Le lancement de Google+, en plus de générer la chasse aux invitations pour l’inscription, fait déjà aiguiser l’ingéniosité de ceux qui souhaitent tester le nouveau réseau social de Google sans perdre trop de temps à ajouter manuellement les contacts.
Ainsi, est né un plugin pour exporter les amis de Facebook vers Google+, en utilisant une fonctionnalité de Chrome. De cette façon, vous pourrez accéder à votre liste de contacts sur Facebook : une liste prête à l’emploi, sans effort.

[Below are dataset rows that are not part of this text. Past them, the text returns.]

(** * Wiki KPI report: a shallow embedding of [Wiki_KPI_Report.py]

    The script reads four spreadsheets, computes four tables and a date
    range, and renders them into one PDF.  The embedding follows the
    script top to bottom:

    - Python values that live in a data-frame cell are the type [cell];
    - exceptions are the type [exn], fallible code returns [result];
    - the module-level statements are the monadic program [run], which
      threads the console and the output file through every statement;
    - library calls (pandas 2, re, collections.Counter, heapq) are
      modelled by their documented behaviour; where a library routine is
      a heuristic that cannot be written down (free-form date guessing,
      numeric-string parsing, the layout of the pages, the order an
      unstable sort leaves among equal keys), it is a [Variable] of a
      [Section];
    - the input of the model is what [pd.read_excel] returns for each
      file, a data frame or an exception; the output is the console and
      the content handed to the PDF renderer.

    Modelling conventions:
    - text is [string] whose characters are the code points 0..255
      (Latin-1), classified and lower-cased as Python does for them;
      text with other characters is outside the model, and so is what
      Unicode does there ([str.lower] turns U+0130 into two characters);
    - a finite float is the rational it denotes; the script never does
      arithmetic on floats, only comparison and [int()]; the widening of
      an [int] to a float keeps its value;
    - a time stamp is its calendar date: the only use of a time stamp is
      [strftime('%B %d, %Y')]; a date-time cell keeps its time of day,
      which decides at the two ends of the time-stamp range whether the
      cell converts;
    - [.values] gives a column the type its cells have in common. *)

From Stdlib Require Import List String Ascii Bool Arith NArith ZArith QArith Lia.
From Stdlib Require Import Permutation Sorted DecimalString DecimalN.
Import ListNotations.

Local Close Scope Q_scope.
Local Open Scope string_scope.
Local Open Scope list_scope.

(** ** Exceptions and results *)

Inductive exn : Type :=
| FileNotFoundError
| IndexError
| KeyError
| TypeError
| ValueError
| OverflowError
| LayoutError.

Inductive result (A : Type) : Type :=
| OK (a : A)
| Raise (e : exn).
Arguments OK {A} a.
Arguments Raise {A} e.

Definition rbind {A B} (r : result A) (f : A -> result B) : result B :=
  match r with
  | OK a => f a
  | Raise e => Raise e
  end.

Fixpoint rmapM {A B} (f : A -> result B) (l : list A) : result (list B) :=
  match l with
  | [] => OK []
  | x :: t => rbind (f x) (fun y => rbind (rmapM f t) (fun ys => OK (y :: ys)))
  end.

Clairement, la propagation de Facebook Friend Exporter – c’est le nom du plugin, conçu par Mohamed Mansour – n’a pas fait de sauts de joie au quartier général de Facebook, qui a décidé de bloquer le fonctionnement du plugin, en inhibant l’exportation de la liste de contacts et en changeant la politique à laquelle se référer dans des cas comme celui-ci.
L’appel général ne doit absolument pas surprendre : le contraire aurait été plutôt étrange.
Le développeur, sur la page officielle depuis laquelle il est possible de télécharger Facebook Friend Exporter pour Chrome, a laissé un message à tous, précisant que le plugin ne sera probablement pas correctement fonctionnel à partir du 5 juillet, car Facebook (selon sa version) aurait commencé à supprimer les e-mails de ses amis de son profil sur le réseau social.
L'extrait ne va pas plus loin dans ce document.